Tesla investors are urged to vote to remove Elon Musk, CEO of the electric vehicle company, from the company’s board of directors as anger increases over his bonus which could bring him a record high of $ 55.8 billion (£ 40 billion).
Pirc, an influential shareholder adviser, including UK pension funds from local authorities, on Tuesday recommended investors to vote against the Tesla executive salary agreement because it “unfairly enriches the CEO.”
Pirc said the deal exposed the company to a lawsuit, arguing that: “The board of directors, including CEO Elon Musk, has been awarded excessive compensation packages over a three-year period that would have allowed the directors to” get rich at the expense of the company “.”
The shareholder adviser called on investors to vote against Musk’s reelection to the board because of the salary negotiation and warned that it represented “a serious risk of damage to the reputation of the company and its shareholders.”
Pirc said that Musk’s frequent and controversial Twitter outbreaks cost Tesla millions of dollars in the settlements and also represented an “unnecessary reputational risk for the company.”
Last year Musk was sued for $ 190 million for defamation damage due to dismissive tweets about British splitter Vernon Unsworth, who was helping to rescue 13 people trapped in a Thai cave. A jury found that the tweets did not reach the legal standard for defamation and Musk was not held liable for damages.
In 2018, the U.S. regulator Securities and Exchange (SEC) fined both Musk and Tesla $ 20 million for tweets from the CEO who planned to bring the company at a considerable price compared to the share price, causing an increase in the price of the actions. As part of the agreement with the SEC Musk was forced to give up his position as president of Tesla.

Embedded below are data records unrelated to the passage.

Lemma gauss_peak_pos k dt : gauss_admissible k -> 0 < dt -> 0 < gauss_peak k dt.
Proof.
  intros (HC & _ & Hx & Hy & Hr) Ht. unfold gauss_peak.
  apply Rmult_lt_0_compat; [apply exp_pos |].
  apply peak_pos; try done. by apply sqrt_lt_R0, one_minus_sqr_pos.
Qed.

Lemma gauss_exponent_nonpos k dt dx dy :
  gauss_admissible k -> 0 < dt ->
  (-1 / (2 * dt * (1 - Rsqr (rho k))))
  * (Rsqr (dx - mu_x k) / Rsqr (sigma_x k)
     + Rsqr (dy - mu_y k) / Rsqr (sigma_y k)
     - 2 * rho k * (dx - mu_x k) * (dy - mu_y k) / (sigma_x k * sigma_y k)) <= 0.
Proof.
  intros (_ & _ & Hx & Hy & Hr) Ht.
  apply spatial_exponent_nonpos; [done | by apply one_minus_sqr_pos |].
  by apply quad_form_nonneg.
Qed.

(** The kernel is positive at every offset from an event in the past. *)
Theorem gauss_val_pos k dt dx dy :
  gauss_admissible k -> 0 < dt -> 0 < val k dt dx dy.
Proof.
  intros Hk Ht. apply Rmult_lt_0_compat; [|apply exp_pos].
  by apply gauss_peak_pos.
Qed.

(** The Gaussian kernel with admissible parameters never exceeds its
    prefactor, the value it takes where the quadratic form vanishes. *)
Theorem gauss_val_le_peak k dt dx dy :
  gauss_admissible k -> 0 < dt -> val k dt dx dy <= gauss_peak k dt.
Proof.
  intros Hk Ht. pose proof (gauss_peak_pos k dt Hk Ht) as Hp.
  pose proof (exp_nonpos_le_1 _ (gauss_exponent_nonpos k dt dx dy Hk Ht)) as He.
  unfold val. fold (gauss_peak k dt). nra.
Qed.

(** The standard kernel with the constant, decay and spreads of [k]. *)
Definition std_of k : StdDiffusionKernel.t :=
  StdDiffusionKernel.Build (C k) (beta k) (sigma_x k) (sigma_y k).

(** Without correlation and shift the Gaussian kernel is the standard
    kernel, at every offset and for every parameter. *)
Theorem gauss_val_std k dt dx dy :
  rho k = 0 -> mu_x k = 0 -> mu_y k = 0 ->
  val k dt dx dy = StdDiffusionKernel.val (std_of k) dt dx dy.
Proof.
  intros Hr Hx Hy. unfold val, StdDiffusionKernel.val, std_of. cbn.
  rewrite Hr, Hx, Hy, Rsqr_0, !Rminus_0_r, sqrt_1, !Rmult_1_r.
  do 2 f_equal. f_equal. unfold Rdiv. ring.
Qed.
(* ===== verification/Excitation.v ===== *)
(** * Excitation: what the intensity requires of a kernel

    [HawkesLam.value] sums what [kernel.nu] returns; the sampler compares
    the result with the bound and the plotting function integrates it.
    Their theorems need two facts of a kernel, on a history in a plane:

    - [nu] returns, a scalar or one value per past event;
    - when the history lies strictly in the past, no value is negative.

    The class [Excitation] states them.  All five kernel classes of
    [src/stppg.py] are instances: the standard and the Gaussian kernel
    through [Elementwise], the spatially variant kernel, and a mixture of
    instances that has a non-negative weight and a component for every
    index below [n_comp]. *)

From Stdlib Require Import Reals Lra.
From stdpp Require Import base tactics list.
From S2P Require Import Prelude Scalar NdArray Kernel KernelLaws.

Local Open Scope res_scope.
Local Open Scope R_scope.

(** ** Results of [nu] *)

Section Results.
Implicit Types (u v r : npval R) (l k : list R) (n : nat) (w : R).

(** A result that broadcasts against [n] values: a scalar, or an array of
    [n] values. *)
Definition fits n v : Prop :=
  match v with
  | NScalar _ => True
  | NArray l => length l = n
  end.

(** A result without negative value. *)
Definition nonneg v : Prop :=
  match v with
  | NScalar a => 0 <= a
  | NArray l => Forall (Rle 0) l
  end.

Lemma np_sum_nonneg v : nonneg v -> 0 <= np_sum v.
Proof.
  destruct v as [a|l]; [done |]. intros Hl.
  change (Forall (sle (A := R) s0) l) in Hl. exact (ssum_nonneg l Hl).
Qed.

Lemma np_scale_fits n w v : fits n v -> fits n (np_scale w v).
Proof. destruct v as [a|l]; cbn; [done |]. by rewrite length_map. Qed.

Lemma np_scale_nonneg w v : 0 <= w -> nonneg v -> nonneg (np_scale w v).
Proof.
  intros Hw. destruct v as [a|l]; cbn; [by apply Rmult_le_pos |].
  intros Hl. apply Forall_map. eapply Forall_impl; [exact Hl |].
  intros x Hx. by apply Rmult_le_pos.
Qed.

Lemma np_add_fits n u v :
  fits n u -> fits n v -> exists r, np_add u v = Ok r /\ fits n r.
Proof.
  destruct u as [a|l], v as [b|k]; cbn; intros Hu Hv.
  - eauto.
  - eexists. split; [done |]. cbn. by rewrite length_map.
  - eexists. split; [done |]. cbn. by rewrite length_map.
  - rewrite bcast2_same by congruence. eexists. split; [done |]. cbn.
    rewrite length_zip_with. lia.
Qed.

(** Broadcasting applies the operation to elements of its operands. *)
Lemma bcast2_Forall {B C D : Type} (f : B -> C -> D) (P : B -> Prop)
    (Q : C -> Prop) (S : D -> Prop) (xs : list B) (ys : list C) (out : list D) :
  (forall x y, P x -> Q y -> S (f x y)) -> Forall P xs -> Forall Q ys ->
  bcast2 f xs ys = Ok out -> Forall S out.
Proof.
  intros Hf Hx Hy. unfold bcast2. destruct (_ =? _)%nat.
  - intros [= <-]. revert ys Hy. induction Hx as [|x xs Hp _ IH];
      intros [|y ys] Hy; cbn; try constructor; inv Hy; auto.
  - destruct xs as [|x [|? ?]], ys as [|y [|? ?]]; cbn; intros [= <-];
      repeat constructor; try apply Forall_map;
      repeat match goal with
             | Hl : Forall _ (_ :: _) |- _ => apply Forall_cons in Hl as [? ?]
             end; auto.
    all: eapply Forall_impl; [eassumption |]; cbn; auto.
Qed.

Lemma np_add_nonneg u v r :
  np_add u v = Ok r -> nonneg u -> nonneg v -> nonneg r.
Proof.
  destruct u as [a|l], v as [b|k]; cbn; intros Hr Hu Hv; res_inv; cbn.
  - lra.
  - apply Forall_map. eapply Forall_impl; [exact Hv |]. cbn. intros. lra.
  - apply Forall_map. eapply Forall_impl; [exact Hu |]. cbn. intros. lra.
  - eapply (bcast2_Forall Rplus); [| exact Hu | exact Hv | eassumption].
    cbn. intros. lra.
Qed.

End Results.

(** ** The interface *)

(** [complete k]: [k] was built with everything [nu] reads.
    [excitatory k]: the parameters of [k] make every contribution
    non-negative. *)
Class Excitation (K : Type) `{!Kernel R K} : Type := {
  complete : K -> Prop;
  excitatory : K -> Prop;
  nu_returns k t0 s his_t his_s :
    complete k -> plane_history his_t his_s -> length s = 2%nat ->
    exists v, nu k t0 s his_t his_s = Ok v /\ fits (nrows his_s) v;
  nu_nonneg k t0 s his_t his_s v :
    excitatory k -> plane_history his_t his_s -> length s = 2%nat ->
    Forall (fun h => h < t0) his_t ->
    nu k t0 s his_t his_s = Ok v -> nonneg v
}.

(** ** The kernels that evaluate one function per past event *)

Section FromElementwise.
Context {K : Type} `{!Kernel R K} `{!Elementwise K}.

Lemma elementwise_returns (k : K) t0 s his_t his_s :
  True -> plane_history his_t his_s -> length s = 2%nat ->
  exists v, nu k t0 s his_t his_s = Ok v /\ fits (nrows his_s) v.
Proof.
  intros _ Hp Hs. rewrite nu_elementwise, elementwise_plane by done.
  eexists. split; [done |]. destruct Hp as (_ & _ & Hn). cbn.
  rewrite length_zip_with. unfold nrows in *. lia.
Qed.

Lemma elementwise_nonneg (k : K) t0 s his_t his_s v :
  admissible k -> plane_history his_t his_s -> length s = 2%nat ->
  Forall (fun h => h < t0) his_t ->
  nu k t0 s his_t his_s = Ok v -> nonneg v.
Proof.
  intros Hk Hp Hs Hpast Hv.
  destruct (elementwise_pos (point_value k) t0 s his_t his_s)
    as (l & Hl & _ & Hpos); try done.
  { intros dt d. by apply point_value_pos. }
  rewrite <- nu_elementwise, Hv in Hl. inv Hl. cbn.
  eapply Forall_impl; [exact Hpos |]. intros x Hx. lra.
Qed.

#[export] Instance elementwise_excitation : Excitation K := {|
  complete := fun _ => True;
  excitatory := admissible;
  nu_returns := elementwise_returns;
  nu_nonneg := elementwise_nonneg
|}.

End FromElementwise.

(** ** The spatially variant kernel *)

Lemma sv_returns (k : SpatialVariantGaussianDiffusionKernel.t) t0 s his_t his_s :
  True -> plane_history his_t his_s -> length s = 2%nat ->
  exists v, nu k t0 s his_t his_s = Ok v /\ fits (nrows his_s) v.
Proof.
  intros _ Hp Hs. cbn [nu spatial_variant_kernel]. rewrite sv_nu_plane by done.
  eexists. split; [done |]. destruct Hp as (_ & _ & Hn). cbn.
  rewrite length_zip_with. unfold nrows in *. lia.
Qed.

Lemma sv_nonneg (k : SpatialVariantGaussianDiffusionKernel.t) t0 s his_t his_s v :
  sv_admissible k -> plane_history his_t his_s -> length s = 2%nat ->
  Forall (fun h => h < t0) his_t ->
  nu k t0 s his_t his_s = Ok v -> nonneg v.
Proof.
  intros Hk Hp Hs Hpast Hv.
  destruct (sv_nu_pos k t0 s his_t his_s) as (l & Hl & _ & Hpos); try done.
  cbn [nu spatial_variant_kernel] in Hv. rewrite Hv in Hl. inv Hl. cbn.
  eapply Forall_impl; [exact Hpos |]. intros x Hx. lra.
Qed.

#[export] Instance sv_excitation
  : Excitation SpatialVariantGaussianDiffusionKernel.t := {|
  complete := fun _ => True;
  excitatory := sv_admissible;
  nu_returns := sv_returns;
  nu_nonneg := sv_nonneg
|}.

(** ** Mixtures *)

Section MixtureExcitation.
Context {K : Type} `{!Kernel R K} `{!Excitation K}.
Implicit Types (m : Mixture.t R K) (ks : list nat) (acc v : npval R).

(** Index [k] of the mixture has a weight with [Q] and a component with
    [P]. *)
Definition part (P : K -> Prop) (Q : R -> Prop) m (k : nat) : Prop :=
  (exists wk, Mixture.w m !! k = Some wk /\ Q wk)
  /\ exists g, Mixture.gdks m !! k = Some g /\ P g.

(** Every index below [n_comp] has a weight and a complete component. *)
Definition mixture_complete m : Prop :=
  Forall (part complete (fun _ => True) m) (seq 0 (Mixture.n_comp m)).

(** Every index below [n_comp] has a non-negative weight and an excitatory
    component. *)
Definition mixture_excitatory m : Prop :=
  Forall (part excitatory (Rle 0) m) (seq 0 (Mixture.n_comp m)).

Lemma mixture_loop_returns m t0 s his_t his_s ks : forall acc,
  plane_history his_t his_s -> length s = 2%nat ->
  Forall (part complete (fun _ => True) m) ks -> fits (nrows his_s) acc ->
  exists v, Mixture.loop m t0 s his_t his_s ks acc = Ok v
            /\ fits (nrows his_s) v.
Proof.
  induction ks as [|k ks IH]; intros acc Hp Hs Hks Hacc; cbn [Mixture.loop];
    [eauto |].
  apply Forall_cons in Hks as [[(wk & Hw & _) (g & Hg & Hc)] Hks].
  unfold index. rewrite Hw, Hg. cbn [rbind].
  destruct (nu_returns g t0 s his_t his_s Hc Hp Hs) as (v & -> & Hv).
  cbn [rbind].
  destruct (np_add_fits _ acc (np_scale wk v) Hacc (np_scale_fits _ wk v Hv))
    as (acc' & -> & Hacc').
  cbn [rbind]. by apply IH.
Qed.

Lemma mixture_loop_nonneg m t0 s his_t his_s ks : forall acc v,
  plane_history his_t his_s -> length s = 2%nat ->
  Forall (fun h => h < t0) his_t ->
  Forall (part excitatory (Rle 0) m) ks -> nonneg acc ->
  Mixture.loop m t0 s his_t his_s ks acc = Ok v -> nonneg v.
Proof.
  induction ks as [|k ks IH]; intros acc v Hp Hs Hpast Hks Hacc;
    cbn [Mixture.loop]; [by intros [= <-] |].
  apply Forall_cons in Hks as [[(wk & Hw & Hwk) (g & Hg & He)] Hks].
  unfold index. rewrite Hw, Hg. cbn [rbind].
  destruct (nu g t0 s his_t his_s) as [x|] eqn:Hx; [|done]. cbn [rbind].
  destruct (np_add acc (np_scale wk x)) as [acc'|] eqn:Ha; [|done].
  cbn [rbind]. apply IH; try done.
  eapply np_add_nonneg; [exact Ha | done |].
  apply np_scale_nonneg; [done |]. by eapply nu_nonneg.
Qed.

Lemma mixture_returns m t0 s his_t his_s :
  mixture_complete m -> plane_history his_t his_s -> length s = 2%nat ->
  exists v, nu m t0 s his_t his_s = Ok v /\ fits (nrows his_s) v.
Proof. intros Hm Hp Hs. by apply mixture_loop_returns. Qed.

Lemma mixture_nonneg m t0 s his_t his_s v :
  mixture_excitatory m -> plane_history his_t his_s -> length s = 2%nat ->
  Forall (fun h => h < t0) his_t ->
  nu m t0 s his_t his_s = Ok v -> nonneg v.
Proof.
  intros Hm Hp Hs Hpast. apply mixture_loop_nonneg; try done. cbn. lra.
Qed.

#[export] Instance mixture_excitation : Excitation (Mixture.t R K) := {|
  complete := mixture_complete;
  excitatory := mixture_excitatory;
  nu_returns := mixture_returns;
  nu_nonneg := mixture_nonneg
|}.

(** A mixture that has, for every index below [n_comp], a non-negative
    weight and a complete, excitatory component: on a history in a plane
    that lies strictly in the past its [nu] returns, a scalar or one value
    per past event, no value is negative, and neither is their sum. *)
Theorem mixture_excites m t0 s his_t his_s :
  mixture_complete m -> mixture_excitatory m ->
  plane_history his_t his_s -> length s = 2%nat ->
  Forall (fun h => h < t0) his_t ->
  exists v, Mixture.nu m t0 s his_t his_s = Ok v
            /\ fits (nrows his_s) v /\ nonneg v /\ 0 <= np_sum v.
Proof.
  intros Hc He Hp Hs Hpast.
  destruct (mixture_returns m t0 s his_t his_s Hc Hp Hs) as (v & Hv & Hfit).
  pose proof (mixture_nonneg m t0 s his_t his_s v He Hp Hs Hpast Hv) as Hnn.
  exists v. repeat split; [done .. | by apply np_sum_nonneg].
Qed.

End MixtureExcitation.

(** ** A concrete mixture *)

(** The mixture [half_mixture] has a weight and a component for its one
    index; the weight is positive and the component admissible. *)
Lemma half_complete : complete half_mixture.
Proof. repeat constructor; eexists; by split. Defined.

Lemma half_excitatory : excitatory half_mixture.
Proof.
  repeat constructor; eexists; (split; [done |]);
    [lra | exact gauss_default_admissible].
Defined.

Lemma mixture_excites_witness :
  exists v, Mixture.nu half_mixture 1 [1; 1] origin_t origin_s = Ok v
            /\ fits (nrows origin_s) v /\ nonneg v /\ 0 <= np_sum v.
Proof.
  apply mixture_excites;
    [exact half_complete | exact half_excitatory | exact origin_plane
    | reflexivity | exact origin_past].
Defined.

The SEC said: “In truth, Musk knew that the potential transaction was uncertain and subject to numerous contingencies. Musk had not discussed specific terms of the agreement, including the price, with any potential financial partner, and his statements about the possible transaction did not actually have an adequate basis. “
Pirc said the incident “sparked stock exchange abuse allegations, with the SEC saying that Musk had lied to investors. Musk and Tesla resolved these complaints with the SEC, paying $ 40 million, causing financial damage. “
The Pirc shareholder report also raised concerns about Musk’s tweets in opposition to the blocking measures of Covid-19. “Mr. Musk was a vocal opponent of the Covid-19 quarantine, and reportedly asked workers to return to work during the quarantine, without sufficient precautions / protections and despite workers’ protests,” said Pirc. “This concern is further reinforced as more Tesla employees have also been reported to have tested positive for Covid-19 since returning to work.”
Investors were also asked to vote against Robyn Denholm’s re-election as president of Tesla. He succeeded Musk when he was forced to resign in November 2018. Pirc said he should have resigned because of his role as supervisor of Musk’s paid prize as an independent non-executive chairman and as a member of the remuneration committee.
Tesla’s annual general meeting was expected to take place on July 7, but the company delayed voting on Sunday until September.